◆ **Task directions**: When you reach the line containing "first of a chain" in the entries below, start writing out each line exactly, and stop after the line containing "Abbreviation chain := (list bucket_t).".

◆ **Extracted records**:

============================================================

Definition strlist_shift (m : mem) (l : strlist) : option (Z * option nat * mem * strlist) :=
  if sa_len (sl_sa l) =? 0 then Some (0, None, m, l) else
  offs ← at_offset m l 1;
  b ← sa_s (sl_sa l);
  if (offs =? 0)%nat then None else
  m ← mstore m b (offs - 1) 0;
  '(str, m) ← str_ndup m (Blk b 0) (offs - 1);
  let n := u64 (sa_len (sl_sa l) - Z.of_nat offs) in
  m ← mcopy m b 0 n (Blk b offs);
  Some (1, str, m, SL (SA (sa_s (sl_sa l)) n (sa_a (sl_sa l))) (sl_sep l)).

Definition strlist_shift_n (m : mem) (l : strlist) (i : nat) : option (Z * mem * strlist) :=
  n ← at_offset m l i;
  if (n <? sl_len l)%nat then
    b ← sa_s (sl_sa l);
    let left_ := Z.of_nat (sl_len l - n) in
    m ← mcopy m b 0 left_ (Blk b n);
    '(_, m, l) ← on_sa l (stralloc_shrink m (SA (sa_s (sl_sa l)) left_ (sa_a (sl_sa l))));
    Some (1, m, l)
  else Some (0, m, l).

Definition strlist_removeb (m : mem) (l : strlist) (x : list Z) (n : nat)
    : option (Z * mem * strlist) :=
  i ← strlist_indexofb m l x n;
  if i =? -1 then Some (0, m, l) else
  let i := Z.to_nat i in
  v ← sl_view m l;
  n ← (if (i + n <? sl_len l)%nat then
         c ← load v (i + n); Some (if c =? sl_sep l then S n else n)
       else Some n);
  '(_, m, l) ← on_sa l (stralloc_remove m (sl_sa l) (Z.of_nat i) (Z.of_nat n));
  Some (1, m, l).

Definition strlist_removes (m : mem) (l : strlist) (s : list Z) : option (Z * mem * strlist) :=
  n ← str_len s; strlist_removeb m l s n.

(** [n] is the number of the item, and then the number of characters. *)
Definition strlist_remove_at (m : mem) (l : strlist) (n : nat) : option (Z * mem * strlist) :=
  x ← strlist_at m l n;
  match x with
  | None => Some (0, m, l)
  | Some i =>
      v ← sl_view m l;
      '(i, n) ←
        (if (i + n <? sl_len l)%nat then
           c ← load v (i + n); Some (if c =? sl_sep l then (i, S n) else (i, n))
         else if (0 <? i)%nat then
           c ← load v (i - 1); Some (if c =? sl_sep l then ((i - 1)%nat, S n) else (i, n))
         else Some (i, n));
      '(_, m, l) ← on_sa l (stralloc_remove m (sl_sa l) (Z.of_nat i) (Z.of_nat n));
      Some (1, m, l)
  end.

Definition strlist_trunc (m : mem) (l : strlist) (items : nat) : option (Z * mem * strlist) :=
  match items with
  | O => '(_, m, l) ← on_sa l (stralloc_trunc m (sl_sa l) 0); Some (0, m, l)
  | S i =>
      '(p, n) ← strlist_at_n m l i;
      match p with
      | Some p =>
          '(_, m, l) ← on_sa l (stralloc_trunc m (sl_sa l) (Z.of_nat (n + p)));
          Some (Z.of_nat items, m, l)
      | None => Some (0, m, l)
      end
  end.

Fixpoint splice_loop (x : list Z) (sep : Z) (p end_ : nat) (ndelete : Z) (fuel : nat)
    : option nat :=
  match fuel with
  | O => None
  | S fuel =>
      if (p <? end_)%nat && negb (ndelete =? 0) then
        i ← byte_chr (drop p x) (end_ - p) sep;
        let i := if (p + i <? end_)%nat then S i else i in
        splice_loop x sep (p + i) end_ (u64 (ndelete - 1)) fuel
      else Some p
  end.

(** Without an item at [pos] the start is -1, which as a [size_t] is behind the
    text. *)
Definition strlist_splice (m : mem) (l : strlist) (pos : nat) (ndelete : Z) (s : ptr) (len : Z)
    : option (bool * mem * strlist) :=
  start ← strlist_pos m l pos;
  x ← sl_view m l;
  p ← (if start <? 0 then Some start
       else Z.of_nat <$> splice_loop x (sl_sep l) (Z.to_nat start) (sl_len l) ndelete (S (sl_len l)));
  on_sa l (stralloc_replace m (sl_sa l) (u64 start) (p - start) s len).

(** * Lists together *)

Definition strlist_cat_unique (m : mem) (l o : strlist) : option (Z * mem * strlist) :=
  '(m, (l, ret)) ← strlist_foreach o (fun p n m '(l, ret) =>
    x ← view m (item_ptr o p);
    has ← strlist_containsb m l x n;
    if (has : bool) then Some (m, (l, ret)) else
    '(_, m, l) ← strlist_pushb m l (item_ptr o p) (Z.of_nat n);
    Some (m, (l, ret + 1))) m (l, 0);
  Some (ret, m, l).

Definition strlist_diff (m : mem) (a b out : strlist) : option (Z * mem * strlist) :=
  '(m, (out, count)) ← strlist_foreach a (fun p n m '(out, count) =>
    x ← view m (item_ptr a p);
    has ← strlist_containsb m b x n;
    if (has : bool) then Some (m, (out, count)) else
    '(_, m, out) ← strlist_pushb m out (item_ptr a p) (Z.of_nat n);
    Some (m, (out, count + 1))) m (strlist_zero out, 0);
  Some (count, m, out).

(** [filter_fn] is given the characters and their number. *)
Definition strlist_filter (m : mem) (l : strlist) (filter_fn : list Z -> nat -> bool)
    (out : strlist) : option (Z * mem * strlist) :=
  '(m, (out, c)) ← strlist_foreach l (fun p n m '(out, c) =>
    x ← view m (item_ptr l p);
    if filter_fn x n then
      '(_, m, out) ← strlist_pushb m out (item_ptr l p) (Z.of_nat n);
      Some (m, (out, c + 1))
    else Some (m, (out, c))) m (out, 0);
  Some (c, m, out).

============================================================

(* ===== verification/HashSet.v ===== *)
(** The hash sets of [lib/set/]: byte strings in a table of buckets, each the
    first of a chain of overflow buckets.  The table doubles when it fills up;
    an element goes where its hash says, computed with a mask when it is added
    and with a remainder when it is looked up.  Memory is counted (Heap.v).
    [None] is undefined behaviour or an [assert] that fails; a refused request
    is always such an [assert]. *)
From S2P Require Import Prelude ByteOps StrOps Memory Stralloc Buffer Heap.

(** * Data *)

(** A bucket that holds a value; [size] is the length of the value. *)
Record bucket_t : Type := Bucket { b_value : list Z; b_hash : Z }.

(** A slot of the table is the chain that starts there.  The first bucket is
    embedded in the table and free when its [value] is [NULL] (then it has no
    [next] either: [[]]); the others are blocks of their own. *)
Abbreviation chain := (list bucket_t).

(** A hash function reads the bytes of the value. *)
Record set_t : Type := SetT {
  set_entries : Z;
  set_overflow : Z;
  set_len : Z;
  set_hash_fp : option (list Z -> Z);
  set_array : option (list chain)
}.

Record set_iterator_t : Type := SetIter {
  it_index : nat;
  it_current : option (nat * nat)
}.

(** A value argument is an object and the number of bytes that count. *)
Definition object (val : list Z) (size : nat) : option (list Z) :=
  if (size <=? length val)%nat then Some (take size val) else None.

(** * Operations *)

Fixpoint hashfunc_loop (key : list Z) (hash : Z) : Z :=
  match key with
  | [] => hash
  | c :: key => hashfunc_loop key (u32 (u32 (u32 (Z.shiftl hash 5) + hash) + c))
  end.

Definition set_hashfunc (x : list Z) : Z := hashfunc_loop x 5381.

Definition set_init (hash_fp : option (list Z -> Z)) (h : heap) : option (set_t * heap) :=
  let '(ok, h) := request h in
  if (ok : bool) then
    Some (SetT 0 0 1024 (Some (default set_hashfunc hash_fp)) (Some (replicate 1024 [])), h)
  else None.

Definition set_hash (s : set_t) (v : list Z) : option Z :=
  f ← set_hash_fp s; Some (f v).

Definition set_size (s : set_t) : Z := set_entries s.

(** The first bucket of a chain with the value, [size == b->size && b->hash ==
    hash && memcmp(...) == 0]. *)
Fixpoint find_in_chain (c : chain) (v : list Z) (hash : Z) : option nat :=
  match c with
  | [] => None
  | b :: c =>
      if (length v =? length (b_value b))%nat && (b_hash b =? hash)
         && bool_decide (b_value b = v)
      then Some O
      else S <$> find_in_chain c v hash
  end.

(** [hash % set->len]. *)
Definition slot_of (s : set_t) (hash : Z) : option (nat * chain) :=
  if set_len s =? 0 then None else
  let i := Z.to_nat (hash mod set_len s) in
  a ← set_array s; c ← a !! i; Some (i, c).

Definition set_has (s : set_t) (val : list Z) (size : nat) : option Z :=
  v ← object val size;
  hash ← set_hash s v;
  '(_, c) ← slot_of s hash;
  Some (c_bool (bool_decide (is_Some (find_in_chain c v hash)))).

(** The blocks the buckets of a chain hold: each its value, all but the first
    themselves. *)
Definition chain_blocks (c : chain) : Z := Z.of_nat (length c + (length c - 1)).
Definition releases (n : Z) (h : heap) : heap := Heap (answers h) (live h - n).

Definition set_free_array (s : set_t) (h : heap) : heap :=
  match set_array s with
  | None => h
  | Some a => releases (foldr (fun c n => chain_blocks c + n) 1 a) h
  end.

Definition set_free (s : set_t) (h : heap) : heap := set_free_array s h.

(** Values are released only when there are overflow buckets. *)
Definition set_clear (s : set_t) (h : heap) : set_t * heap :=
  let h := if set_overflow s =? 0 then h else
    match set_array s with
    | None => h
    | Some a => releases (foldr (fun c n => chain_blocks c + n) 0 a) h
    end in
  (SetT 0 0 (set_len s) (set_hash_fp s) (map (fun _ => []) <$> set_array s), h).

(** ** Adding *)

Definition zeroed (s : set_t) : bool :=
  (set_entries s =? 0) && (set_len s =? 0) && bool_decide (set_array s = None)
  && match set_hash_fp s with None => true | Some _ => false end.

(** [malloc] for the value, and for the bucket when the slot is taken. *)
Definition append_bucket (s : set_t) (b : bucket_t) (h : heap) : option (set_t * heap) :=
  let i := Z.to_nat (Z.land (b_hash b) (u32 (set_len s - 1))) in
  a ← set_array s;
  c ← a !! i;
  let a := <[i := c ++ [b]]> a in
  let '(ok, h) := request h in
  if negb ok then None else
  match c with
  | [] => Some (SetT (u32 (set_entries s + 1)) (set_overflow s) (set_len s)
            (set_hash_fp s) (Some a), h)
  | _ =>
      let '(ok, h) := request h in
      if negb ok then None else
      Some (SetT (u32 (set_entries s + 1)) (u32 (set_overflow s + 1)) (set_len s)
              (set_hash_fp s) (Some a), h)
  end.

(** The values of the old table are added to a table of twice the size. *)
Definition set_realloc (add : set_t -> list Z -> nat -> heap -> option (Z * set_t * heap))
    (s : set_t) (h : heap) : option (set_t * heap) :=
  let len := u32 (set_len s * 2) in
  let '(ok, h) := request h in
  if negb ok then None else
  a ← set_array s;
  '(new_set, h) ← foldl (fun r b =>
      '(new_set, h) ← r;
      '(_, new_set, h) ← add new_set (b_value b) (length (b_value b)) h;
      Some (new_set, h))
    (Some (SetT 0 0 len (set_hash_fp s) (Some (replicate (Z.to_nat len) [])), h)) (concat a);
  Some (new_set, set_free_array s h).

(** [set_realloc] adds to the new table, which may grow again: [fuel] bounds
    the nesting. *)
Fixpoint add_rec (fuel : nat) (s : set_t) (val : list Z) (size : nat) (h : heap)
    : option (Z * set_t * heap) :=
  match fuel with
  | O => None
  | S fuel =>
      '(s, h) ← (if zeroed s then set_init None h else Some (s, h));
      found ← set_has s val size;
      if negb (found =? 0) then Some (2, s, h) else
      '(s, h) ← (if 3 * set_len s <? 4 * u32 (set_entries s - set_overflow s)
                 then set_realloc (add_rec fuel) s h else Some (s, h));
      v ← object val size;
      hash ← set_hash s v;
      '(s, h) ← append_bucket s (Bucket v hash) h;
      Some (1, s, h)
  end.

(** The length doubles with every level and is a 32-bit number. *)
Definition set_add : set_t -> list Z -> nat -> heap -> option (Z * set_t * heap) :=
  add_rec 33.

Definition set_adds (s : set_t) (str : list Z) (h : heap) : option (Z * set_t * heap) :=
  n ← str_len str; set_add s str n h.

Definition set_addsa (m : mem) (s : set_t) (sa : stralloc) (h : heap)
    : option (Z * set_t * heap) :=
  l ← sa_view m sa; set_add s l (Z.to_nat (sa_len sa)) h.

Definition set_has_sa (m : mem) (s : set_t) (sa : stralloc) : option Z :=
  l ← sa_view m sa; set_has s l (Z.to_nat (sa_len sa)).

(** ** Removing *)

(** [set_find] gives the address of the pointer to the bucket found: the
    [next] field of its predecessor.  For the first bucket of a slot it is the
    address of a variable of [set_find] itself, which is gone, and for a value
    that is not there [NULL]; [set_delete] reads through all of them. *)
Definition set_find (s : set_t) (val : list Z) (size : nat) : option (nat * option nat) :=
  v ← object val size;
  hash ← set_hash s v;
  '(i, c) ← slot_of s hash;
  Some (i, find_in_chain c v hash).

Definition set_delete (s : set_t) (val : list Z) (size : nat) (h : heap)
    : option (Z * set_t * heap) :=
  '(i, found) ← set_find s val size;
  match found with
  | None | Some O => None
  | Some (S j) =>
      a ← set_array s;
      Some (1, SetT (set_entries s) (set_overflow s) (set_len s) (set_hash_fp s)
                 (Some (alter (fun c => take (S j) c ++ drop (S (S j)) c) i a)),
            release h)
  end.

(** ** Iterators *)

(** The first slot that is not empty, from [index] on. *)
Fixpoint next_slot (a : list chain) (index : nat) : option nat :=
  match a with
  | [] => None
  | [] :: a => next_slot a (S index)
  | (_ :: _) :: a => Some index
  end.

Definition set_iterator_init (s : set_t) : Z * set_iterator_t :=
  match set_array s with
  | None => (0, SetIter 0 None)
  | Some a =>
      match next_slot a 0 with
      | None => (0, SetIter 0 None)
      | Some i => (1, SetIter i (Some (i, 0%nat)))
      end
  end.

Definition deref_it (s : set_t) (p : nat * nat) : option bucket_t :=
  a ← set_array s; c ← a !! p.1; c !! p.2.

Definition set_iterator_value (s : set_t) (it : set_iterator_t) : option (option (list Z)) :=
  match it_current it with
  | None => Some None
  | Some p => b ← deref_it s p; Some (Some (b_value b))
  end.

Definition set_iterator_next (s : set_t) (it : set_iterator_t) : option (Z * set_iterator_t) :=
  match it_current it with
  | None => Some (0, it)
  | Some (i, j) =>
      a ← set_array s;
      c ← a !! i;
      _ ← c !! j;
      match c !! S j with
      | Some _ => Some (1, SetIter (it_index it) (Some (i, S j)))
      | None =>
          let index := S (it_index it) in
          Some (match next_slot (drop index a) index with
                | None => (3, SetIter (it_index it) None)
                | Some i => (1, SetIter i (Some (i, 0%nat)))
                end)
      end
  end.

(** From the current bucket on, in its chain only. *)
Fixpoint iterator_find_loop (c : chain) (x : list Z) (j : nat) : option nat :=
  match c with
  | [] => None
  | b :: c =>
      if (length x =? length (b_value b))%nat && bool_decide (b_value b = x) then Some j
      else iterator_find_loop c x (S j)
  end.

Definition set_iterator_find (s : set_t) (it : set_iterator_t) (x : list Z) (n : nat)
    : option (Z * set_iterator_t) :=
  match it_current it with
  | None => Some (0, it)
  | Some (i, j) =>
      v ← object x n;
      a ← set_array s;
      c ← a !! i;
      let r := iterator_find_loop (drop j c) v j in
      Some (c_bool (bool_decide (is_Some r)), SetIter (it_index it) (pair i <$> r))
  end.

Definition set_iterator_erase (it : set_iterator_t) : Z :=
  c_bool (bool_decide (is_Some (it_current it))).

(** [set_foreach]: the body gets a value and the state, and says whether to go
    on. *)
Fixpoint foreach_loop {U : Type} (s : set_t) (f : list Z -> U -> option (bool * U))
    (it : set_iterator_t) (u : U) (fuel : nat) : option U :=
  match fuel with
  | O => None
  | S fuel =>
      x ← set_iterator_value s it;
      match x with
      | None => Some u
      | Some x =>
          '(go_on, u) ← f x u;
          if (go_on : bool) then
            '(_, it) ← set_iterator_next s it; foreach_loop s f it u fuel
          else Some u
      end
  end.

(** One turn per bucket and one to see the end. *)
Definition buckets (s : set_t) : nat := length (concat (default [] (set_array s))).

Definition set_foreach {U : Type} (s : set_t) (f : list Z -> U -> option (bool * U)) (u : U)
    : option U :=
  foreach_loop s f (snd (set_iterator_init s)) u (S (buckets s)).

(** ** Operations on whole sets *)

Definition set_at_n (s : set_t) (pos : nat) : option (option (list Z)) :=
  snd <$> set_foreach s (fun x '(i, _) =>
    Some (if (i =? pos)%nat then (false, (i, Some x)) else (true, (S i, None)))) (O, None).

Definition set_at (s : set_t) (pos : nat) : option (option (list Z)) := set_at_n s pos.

============================================================

◆ **Your response**:
    first of a chain of overflow buckets.  The table doubles when it fills up;
    an element goes where its hash says, computed with a mask when it is added
    and with a remainder when it is looked up.  Memory is counted (Heap.v).
    [None] is undefined behaviour or an [assert] that fails; a refused request
    is always such an [assert]. *)
From S2P Require Import Prelude ByteOps StrOps Memory Stralloc Buffer Heap.

(** * Data *)

(** A bucket that holds a value; [size] is the length of the value. *)
Record bucket_t : Type := Bucket { b_value : list Z; b_hash : Z }.

(** A slot of the table is the chain that starts there.  The first bucket is
    embedded in the table and free when its [value] is [NULL] (then it has no
    [next] either: [[]]); the others are blocks of their own. *)
Abbreviation chain := (list bucket_t).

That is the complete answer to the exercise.